Sembrava un rigore come tanti, il genere di episodi che si archiviano in un lampo specie di fronte al momento delicatissimo che sta vivendo la squadra viola. E invece il 9′ di Sassuolo-Fiorentina è servito solo ad aprire un’altra crepa profonda, l’ennesima dentro uno spogliatoio che da mesi è una polveriera mascherata da «bella atmosfera», come qualcuno in seno al club aveva provato a raccontare nei giorni scorsi.
Sul dischetto è andato Mandragora, sì, ma solo dopo una scenetta da campetto di periferia che è subito balzata agli occhio e che ha avuto strascichi fino a ieri: Kean furioso perché voleva calciare, Fagioli a metter pace, Ranieri a tirarlo via quasi di peso e Gudmundsson – il rigorista designato, da sempre – del tutto disinteressato da tutt’altra parte. Il gol è arrivato (inutile, poi, ai fini del risultato) ma a colpire è stata soprattutto l’immagine che si è generata. E che ha raccontato molto più di qualsiasi dichiarazione di circostanza.

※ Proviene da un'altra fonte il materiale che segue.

(* ===== verification/UringRing.v ===== *)
(** The io_uring file driver ([src/src/io/uring_fs.rs]: [IoUringDriver],
    [OpFuture]): callers that submit, poll and drop operations, the driver's
    thread, and the kernel, one access at a time.

    What the kernel does with an entry is a parameter: it completes whatever it
    has consumed in any order and with any result.  A submission consumes the
    whole queue or, when the call fails, none of it.  An operation's id is its
    [user_data], and also stands for the waker of the task that polls it; ids
    are counted up and never reach the one reserved for the [eventfd]. *)

From S2P Require Import Prelude.

(** [user_data]: the wake [eventfd] or an operation. *)
Inductive entry := Wake | Op (id : nat).

#[export] Instance entry_eq_dec : EqDecision entry.
Proof. solve_decision. Defined.

(** [buf]: whether the submitted buffer is still inside. *)
Record OpState := mkOp { result : option Z; op_waker : option nat; buf : bool }.

Inductive submit_pc := SSlab | SPending | SWake.
Inductive poll_pc := PLoad | PStore | PReload.
(** The caller's side of an operation: inside [submit], between polls, inside
    [poll], told to wait, resolved, dropped. *)
Inductive future_pc :=
| FSubmit (p : submit_pc)
| FIdle
| FPoll (p : poll_pc)
| FParked
| FDone (r : Z)
| FPanicked
| FDropped.
Record OpFuture := mkFuture { pc : future_pc; woken : bool }.

(** The driver's thread in [event_loop] and [drain_pending]. *)
Inductive driver_pc :=
| DStart
| DCheck                       (* the top of the loop *)
| DPush                        (* the loop of [drain_pending] *)
| DFlush                       (* the queue is full: [submit] *)
| DPushAgain
| DSubmit                      (* [submit_and_wait]: submit *)
| DWait                        (* and wait *)
| DHandle                      (* the loop over the completions *)
| DDrainFd
| DArm
| DStore (id : nat) (r : Z)
| DTakeWaker (id : nat)
| DCallWaker (id : nat) (w : option nat)
| DExit.
Lemma inv_new_listener W s W' i :
  signal_inv W → locked s W = false → Z.of_nat s < slot_count p →
  (p = Unix → s ∈ W.(installed)) → new_listener s W = (W', Ok i) → signal_inv W'.
Proof.
  intros HI Hlock Hrange Hinst [= <- _]. pose proof (s_fresh _ HI _ (le_n _)) as Hfresh.
  assert (Hn : ∀ s', next_id W ∉ slot s' W).
  { intros s' (l & Hl & _)%(s_slot _ HI). congruence. }
  set (W0 := set_next _ _).
  assert (Hslot : ∀ s', slot s' W0 = slot s' W) by done.
  assert (Hscan : ∀ s' ls, s' ≠ s → scan_ok W s' ls → scan_ok (set_slot s (slot s W ++ [next_id W]) W0) s' ls).
  { intros s' ls Hne (? & Hin & H). split; [done|]. split.
    - intros j Hj. rewrite slot_set_slot, bool_decide_eq_false_2 by done. by apply Hin.
    - intros j m Hj Hm Hl. simpl in Hj. rewrite lookup_insert_ne in Hj; [by eapply H|].
      intros <-. rewrite lookup_insert_eq in Hj. injection Hj as <-. simpl in Hm. congruence. }
  constructor; simpl.
  - intros j Hj. rewrite lookup_insert_ne by lia. apply (s_fresh _ HI). lia.
  - intros s' j. rewrite slot_set_slot, Hslot. intros Hj. destruct (decide (j = next_id W)) as [->|Hne].
    + eexists. split; [by rewrite lookup_insert_eq|]. case_bool_decide; [done|]. by apply Hn in Hj.
    + rewrite lookup_insert_ne by done. apply (s_slot _ HI). case_bool_decide; [subst; set_solver|done].
  - intros s' j. rewrite slot_set_slot, Hslot. case_bool_decide; [congruence|apply (s_range _ HI)].
  - intros s'. rewrite slot_set_slot, Hslot. case_bool_decide; [subst|apply (s_nodup _ HI)].
    apply NoDup_app. split; [apply (s_nodup _ HI)|]. split; [set_solver|]. apply NoDup_singleton.
  - intros j m Hj Hm. rewrite slot_set_slot, Hslot. destruct (decide (j = next_id W)) as [->|Hne].
    + rewrite lookup_insert_eq in Hj. injection Hj as <-. simpl. rewrite bool_decide_eq_true_2 by done. set_solver.
    + rewrite lookup_insert_ne in Hj by done. pose proof (s_live _ HI j m Hj Hm).
      case_bool_decide as E; [rewrite <-E; set_solver|done].
  - pose proof (s_scan _ HI) as H. unfold locked in Hlock. destruct (reader W); try done;
      apply bool_decide_eq_false_1 in Hlock; auto.
  - intros j m Hp Hj. destruct (decide (j = next_id W)) as [->|Hne].
    + rewrite lookup_insert_eq in Hj. injection Hj as <-. auto.
    + rewrite lookup_insert_ne in Hj by done. by eapply (s_installed _ HI).
  - intros j m Hj. destruct (decide (j = next_id W)) as [->|Hne].
    + rewrite lookup_insert_eq in Hj. by injection Hj as <-.
    + rewrite lookup_insert_ne in Hj by done. by apply (s_wait _ HI).
  - intros j m Hlost Hr Hj Hm1 Hm2. destruct (decide (j = next_id W)) as [->|Hne].
    + rewrite lookup_insert_eq in Hj. by injection Hj as <-.
    + rewrite lookup_insert_ne in Hj by done. by apply (s_owed _ HI).
  - intros j m Hj. destruct (decide (j = next_id W)) as [->|Hne].
    + rewrite lookup_insert_eq in Hj. injection Hj as <-. simpl. pose proof (s_raised _ HI s) as H.
      pose proof (ahead_busy W.(reader) s (next_id W) (λ s' todo, scan_todo W s' todo _ HI)).
      unfold bytes_of, raises in *. simpl. lia.
    + rewrite lookup_insert_ne in Hj by done. by apply (s_count _ HI).
  - apply (s_raised _ HI).
Qed.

Così, tra ricostruzioni che non coincidono, gerarchie ballerine e giocatori pronti a contraddirsi, resta una sensazione netta: in casa Fiorentina ognuno rema per conto proprio. E il rigore del Mapei ha lasciato in eredità una domanda pesante: chi è in grado di dare direttive a questa squadra? Lo riporta La Nazione.